▶ Saved entries:

┄┄┄┄┄┄┄┄┄┄┄┄┄┄┄┄┄┄┄┄

(** [operator==] on consistent vectors, for an element comparison that
    decides equality, is true exactly when the two vectors hold the same
    elements in the same order, whatever their capacities and modes;
    [operator!=] is its negation. Neither changes the vector. *)
Theorem equality_compares_elements (tp : Template) (cmp : Comparable tp)
    (v w : VLVector) :
  (∀ x y, T_eq x y = true ↔ x = y) →
  valid v = true → valid w = true →
  ∃ lv lw b, elements v = Some lv ∧ elements w = Some lw ∧
             operator_eq v w = Ret b v ∧
             (b = true ↔ lv = lw) ∧
             operator_ne v w = Ret (negb b) v.
Proof.
  intros Heq Hv Hw.
  destruct (valid_holds v Hv) as [lv Hlv].
  destruct (valid_holds w Hw) as [lw Hlw].
  destruct (operator_eq_spec v w lv lw Heq Hlv Hlw) as (b & Hb & Hiff).
  exists lv, lw, b. split; [by apply holds_elements|].
  split; [by apply holds_elements|]. split; [done|]. split; [done|].
  unfold operator_ne. by rewrite Hb.
Qed.

(** A static vector built by three pushes and a dynamic one that shrank to
    the same three elements. *)
Lemma equality_compares_elements_witness :
  ((∀ x y : Z, @T_eq Int4.tp Int4_comparable x y = true ↔ x = y) ∧
   valid (Int4.built [1; 2; 3]) = true ∧
   valid (Int4.state_of
            (erase_range (Int4.built [1; 2; 3; 4; 5; 6]) 3 6)) = true) ∧
  ∃ lv lw b,
    elements (Int4.built [1; 2; 3]) = Some lv ∧
    elements (Int4.state_of
                (erase_range (Int4.built [1; 2; 3; 4; 5; 6]) 3 6))
      = Some lw ∧
    operator_eq (Int4.built [1; 2; 3])
      (Int4.state_of (erase_range (Int4.built [1; 2; 3; 4; 5; 6]) 3 6))
      = Ret b (Int4.built [1; 2; 3]) ∧
    (b = true ↔ lv = lw) ∧
    operator_ne (Int4.built [1; 2; 3])
      (Int4.state_of (erase_range (Int4.built [1; 2; 3; 4; 5; 6]) 3 6))
      = Ret (negb b) (Int4.built [1; 2; 3]).
Proof.
  assert (∀ x y : Z, @T_eq Int4.tp Int4_comparable x y = true ↔ x = y)
    as H1 by (intros x y; apply Z.eqb_eq).
  assert (valid (Int4.built [1; 2; 3]) = true) as H2 by (vm_compute; done).
  assert (valid (Int4.state_of
                   (erase_range (Int4.built [1; 2; 3; 4; 5; 6]) 3 6))
          = true) as H3 by (vm_compute; done).
  split; [done|].
  exact (equality_compares_elements Int4.tp Int4_comparable
           (Int4.built [1; 2; 3])
           (Int4.state_of (erase_range (Int4.built [1; 2; 3; 4; 5; 6]) 3 6))
           H1 H2 H3).
Defined.

(** Assignment through [at(idx)] throws [out_of_range] and changes nothing
    when [idx >= size()]; otherwise it does what assignment through
    [operator[]] does: it replaces the element at [idx] and no other, keeps
    size and capacity, and [at(idx)] then returns the new element. *)
Theorem at_assign_replaces (tp : Template) (v : VLVector) (idx : Z)
    (x : T) :
  valid v = true → 0 ≤ idx →
  (size v ≤ idx → at_assign v idx x = Throw out_of_range v) ∧
  (idx < size v →
   ∃ l v', elements v = Some l ∧
           at_assign v idx x = Ret tt v' ∧
           subscript_assign v idx x = Ret tt v' ∧
           elements v' = Some (<[Z.to_nat idx := x]> l) ∧
           at_ v' idx = Ret x v' ∧
           size v' = size v ∧ capacity v' = capacity v ∧
           valid v' = true).
Proof.
  unfold size, capacity, at_assign, subscript_assign. intros Hv Hidx.
  destruct (valid_holds v Hv) as [l Hl].
  pose proof (holds_length _ _ Hl) as Hlen.
  split.
  - intros Hle. by destruct (Z.leb_spec (_size v) idx); [|lia].
  - intros Hlt. destruct (Z.leb_spec (_size v) idx) as [E|_]; [lia|].
    destruct (store_spec v idx x l Hv Hl) as (v' & H & Hv' & Hl' & Hh);
      [lia|].
    destruct Hh as (Hs & Hc & _).
    exists l, v'. split; [by apply holds_elements|].
    split; [done|]. split; [done|]. split; [by apply holds_elements|].
    split; [|by repeat split].
    destruct (at_spec v' idx _ Hv' Hl' Hidx) as [_ Hat].
    destruct Hat as (y & Hy & Hat); [lia|].
    rewrite list_lookup_insert_eq in Hy by lia. by injection Hy as <-.
Qed.

Lemma at_assign_replaces_witness :
  (valid (Int4.built [1; 2; 3]) = true ∧ 0 ≤ 1) ∧
  (size (Int4.built [1; 2; 3]) ≤ 1 →
   at_assign (Int4.built [1; 2; 3]) 1 9
     = Throw out_of_range (Int4.built [1; 2; 3])) ∧
  (1 < size (Int4.built [1; 2; 3]) →
   ∃ l v', elements (Int4.built [1; 2; 3]) = Some l ∧
           at_assign (Int4.built [1; 2; 3]) 1 9 = Ret tt v' ∧
           subscript_assign (Int4.built [1; 2; 3]) 1 9 = Ret tt v' ∧
           elements v' = Some (<[Z.to_nat 1 := 9]> l) ∧
           at_ v' 1 = Ret 9 v' ∧
           size v' = size (Int4.built [1; 2; 3]) ∧
           capacity v' = capacity (Int4.built [1; 2; 3]) ∧
           valid v' = true).
Proof.
  assert (valid (Int4.built [1; 2; 3]) = true) as H1 by (vm_compute; done).
  assert (0 ≤ 1) as H2 by lia.
  split; [done|].
  exact (at_assign_replaces Int4.tp (Int4.built [1; 2; 3]) 1 9 H1 H2).
Defined.

(** [push_back], [pop_back], the two [insert] and the two [erase] keep the
    mode in step with the size: from a consistent vector that is dynamic
    exactly when it holds more than [StaticCapacity] elements and has the
    static capacity when static, each of them leads to such a vector. *)
Theorem resizing_keeps_mode (tp : Template) (v v' : VLVector) :
  valid v = true → tight v → resizing_step v v' → tight v'.
Proof.
  intros Hv Ht Hstep.
  apply valid_spec in Hv as (_ & Hsz & Hcap & _).
  destruct Hstep as
    [ v x a v' Hlim H | v iter x r v' Hlim H | v iter rng r v' Hlim H
    | v a v' Hpos H | v iter r v' H | v first last r v' Hfl H ].
  - apply push_back_header in H as (Hs & Hc).
    rewrite to_size_t_small in Hs by lia.
    destruct (Z.eqb_spec (_size v) (_capacity v)) as [E|E].
    + apply (grown_tight v v' (_size v + 1) true);
        first [done | lia | intros; lia | tauto].
    + apply (grown_tight v v' (_size v + 1) false);
        first [done | lia | intros; lia | tauto].
  - apply insert_header in H as (Hs & Hc).
    rewrite to_size_t_small in Hs by lia.
    destruct (Z.eqb_spec (_size v) (_capacity v)) as [E|E].
    + apply (grown_tight v v' (_size v + 1) true);
        first [done | lia | intros; lia | tauto].
    + apply (grown_tight v v' (_size v + 1) false);
        first [done | lia | intros; lia | tauto].
  - apply insert_range_header in H as (_ & _ & Hs & Hc).
    rewrite to_size_t_small in Hs, Hc by lia.
    destruct (Z.gtb_spec (_size v + Z.of_nat (length rng)) (_capacity v))
      as [E|E].
    + apply (grown_tight v v' (_size v + Z.of_nat (length rng)) true);
        first [done | lia | intros; lia | tauto].
    + apply (grown_tight v v' (_size v + Z.of_nat (length rng)) false);
        first [done | lia | intros; lia | tauto].
  - apply pop_back_header in H as (Hs & Hc).
    rewrite to_size_t_small in Hs, Hc by lia.
    apply (shrunk_tight v v' (_size v - 1)); first [done | lia].
  - apply erase_header in H as (_ & Hi & Hs & Hc).
    rewrite to_size_t_small in Hs, Hc by lia.
    apply (shrunk_tight v v' (_size v - 1)); first [done | lia].
  - apply erase_range_header in H as (_ & Hl & Hs & Hc).
    rewrite to_size_t_small in Hs, Hc by lia.
    apply (shrunk_tight v v' (_size v - (last - first)));
      first [done | lia].
Qed.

┄┄┄┄┄┄┄┄┄┄┄┄┄┄┄┄┄┄┄┄

All that belongs in your answer is the stretch of entries above from the line with "assert (valid (Int4.state_of" through the line with "(** Assignment through", printed exactly.

  assert (valid (Int4.state_of
                   (erase_range (Int4.built [1; 2; 3; 4; 5; 6]) 3 6))
          = true) as H3 by (vm_compute; done).
  split; [done|].
  exact (equality_compares_elements Int4.tp Int4_comparable
           (Int4.built [1; 2; 3])
           (Int4.state_of (erase_range (Int4.built [1; 2; 3; 4; 5; 6]) 3 6))
           H1 H2 H3).
Defined.

(** Assignment through [at(idx)] throws [out_of_range] and changes nothing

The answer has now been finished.